3. De ontvankelijkheid van het verzoek
3.1
Op grond van hetgeen is bepaald in artikel 8.16 van de Algemene Wet Bestuursrecht dient het verzoek tot wraking gedaan te worden zodra de feiten of omstandigheden aan verzoeker bekend zijn geworden.
3.2
Het verzoek tot wraking is gegrond op de uitspraak die de rechter op 14 oktober 2010 heeft gedaan in de procedures AWB 10/2152 WOZ-T2 en AWB 10/2153 WOZ-T2. Het verzoek tot wraking is eerst op 11 november 2010 ter zitting gedaan. Nu de rechtbank het punt van de ontvankelijkheid van het wrakingsverzoek op de zitting niet aan de orde heeft gesteld, en verzoeker zich hierover niet heeft kunnen uitlaten, zal de rechtbank de vraag naar de ontvankelijkheid van het verzoek evenwel in het midden laten.
4. De beoordeling
4.1
Wraking is een middel ter verzekering van de onafhankelijkheid en onpartijdigheid van de rechter. Bij de beoordeling van een beroep op het ontbreken van onpartijdigheid van de rechter dient voorop te staan dat een rechter uit hoofde van zijn aanstelling moet worden vermoed onpartijdig te zijn, tenzij zich uitzonderlijke omstandigheden voordoen die zwaarwegende aanwijzingen opleveren voor het oordeel dat een rechter jegens een partij een vooringenomenheid koestert, althans dat de bij deze partij dienaangaande bestaande vrees objectief gerechtvaardigd is.
4.2
Aan de door verzoeker aangevoerde omstandigheden valt geen aanwijzing te ontlenen voor het oordeel dat de rechter - subjectief - niet onpartijdig was. Ook overigens is voor zodanig oordeel bij het onderzoek ter terechtzitting geen houvast gevonden.
4.3
Te onderzoeken staat vervolgens of de aangevoerde of overigens naar voren gekomen omstandigheden, voor zover aannemelijk geworden, niettemin een zwaarwegende aanwijzing opleveren voor het oordeel dat de - beweerdelijk - bij verzoeker bestaande vrees dat de rechters jegens verzoeker een vooringenomenheid koesteren - objectief - gerechtvaardigd is. De rechtbank overweegt hieromtrent als volgt.
4.4
Voorop gesteld moet worden dat de wrakingskamer van de rechtbank geen appelinstantie is waaraan grieven tegen een inhoudelijke beslissing van een rechter ter beoordeling kunnen worden voorgelegd. De enkele omstandigheid dat de betrokken rechter eerder in andere procedures beroepen van verzoeker heeft behandeld, levert geen gerechtvaardigde grond voor (schijn van) vooringenomenheid op. Ook niet als daarbij betrokken wordt dat verzoeker bij die beroepen geen gelijk heeft gekregen en er wellicht grond is om de juistheid van die uitspraken op onderdelen te betwisten. Uit voornoemde uitspraken van 14 oktober 2010 blijkt niet dat deze zijn gegeven met een zodanige miskenning van de standpunten van verzoeker, dat er zwaarwegende aanwijzingen zijn voor het oordeel dat de rechter jegens verzoeker een vooringenomenheid koestert, althans dat de bij verzoeker bestaande vrees daarvoor objectief gerechtvaardigd is.
4.5
Op grond van het voorgaande is de wraking ongegrond. Het verzoek moet worden afgewezen.
5. De beslissing
Wijst af het verzoek tot wraking [naam rechter].

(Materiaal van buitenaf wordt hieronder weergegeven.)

(** [opt.map(|p| from(p).unwrap())] *)
Definition map_unwrap {T} (from : Z -> option T) (p : option Z) : exec (option T) :=
  match p with
  | Some i => t ← unwrap (from i); Ok (Some t)
  | None => Ok None
  end.
(** [opt.into_iter().filter(|&idx| idx != 0)] *)
Definition filter_nonzero (p : option Z) : option Z :=
  match p with Some i => if negb (i =? 0) then Some i else None | None => None end.

Definition Level_from_str (level : string) : exec Level :=
  t ← map_unwrap Level.from_u32 (filter_nonzero (position LEVEL_NAMES level)); ok_or t.
Definition LevelFilter_from_str (level : string) : exec LevelFilter :=
  t ← map_unwrap LevelFilter.from_u32 (position LEVEL_NAMES level); ok_or t.
Definition Verbosity_from_str (level : string) : exec Verbosity :=
  t ← map_unwrap Verbosity.from_usize (filter_nonzero (position LOD_NAMES level)); ok_or t.
Definition LodFilter_from_str (level : string) : exec LodFilter :=
  t ← map_unwrap LodFilter.from_usize (position LOD_NAMES level); ok_or t.

Definition Level_as_str (l : Level) : exec string :=
  unwrap (LEVEL_NAMES !! Z.to_nat (Level.as_u32 l)).
Definition LevelFilter_as_str (f : LevelFilter) : exec string :=
  unwrap (LEVEL_NAMES !! Z.to_nat (LevelFilter.as_u32 f)).
Definition Verbosity_as_str (l : Verbosity) : exec string :=
  unwrap (LOD_NAMES !! Z.to_nat (Verbosity.as_u32 l)).
Definition LodFilter_as_str (f : LodFilter) : exec string :=
  unwrap (LOD_NAMES !! Z.to_nat (LodFilter.as_u32 f)).

(** [(a..b).map(|i| from(i).unwrap())] *)
Fixpoint iter_range {T} (from : Z -> option T) (l : list Z) : exec (list T) :=
  match l with
  | [] => Ok []
  | i :: l' => t ← unwrap (from i); ts ← iter_range from l'; Ok (t :: ts)
  end.
Definition Level_iter : exec (list Level) := iter_range Level.from_u32 (seqZ 1 6).
Definition LevelFilter_iter : exec (list LevelFilter) := iter_range LevelFilter.from_u32 (seqZ 0 7).
Definition Verbosity_iter : exec (list Verbosity) := iter_range Verbosity.from_usize (seqZ 1 3).
Definition LodFilter_iter : exec (list LodFilter) := iter_range LodFilter.from_usize (seqZ 0 4).

(** ** The maxima of the process

    The two atomics.  [transmute] of a number that is no discriminant is
    undefined behaviour. *)
Record max_filters := mkMaxFilters { MAX_LEVEL_FILTER : Z; MAX_LOD_FILTER : Z }.
Definition initial_max_filters : max_filters := mkMaxFilters 0 0.

Definition transmute {T} (from : Z -> option T) (u : Z) : exec T :=
  match from u with Some t => Ok t | None => Ub end.

Definition set_max_level (level : LevelFilter) (st : max_filters) : max_filters :=
  mkMaxFilters (LevelFilter.as_u32 level) (MAX_LOD_FILTER st).
Definition max_level (st : max_filters) : exec LevelFilter :=
  transmute LevelFilter.from_u32 (MAX_LEVEL_FILTER st).
Definition set_max_lod (level : LodFilter) (st : max_filters) : max_filters :=
  mkMaxFilters (MAX_LEVEL_FILTER st) (LodFilter.as_u32 level).
Definition max_lod (st : max_filters) : exec LodFilter :=
  transmute LodFilter.from_u32 (MAX_LOD_FILTER st).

Deze beslissing is gegeven op 6 december 2010 door mr. M.F.L.M. van der Grinten, voorzitter, mr. P.H. Veling en mr. P. Vrolijk, rechters.
Deze beslissing is door de oudste rechter uitgesproken ter openbare terechtzitting in tegenwoordigheid van mr. S.A. Commandeur, griffier.
De voorzitter is afwezig, om welke reden de beslissing door de oudste rechter en de griffier is ondertekend.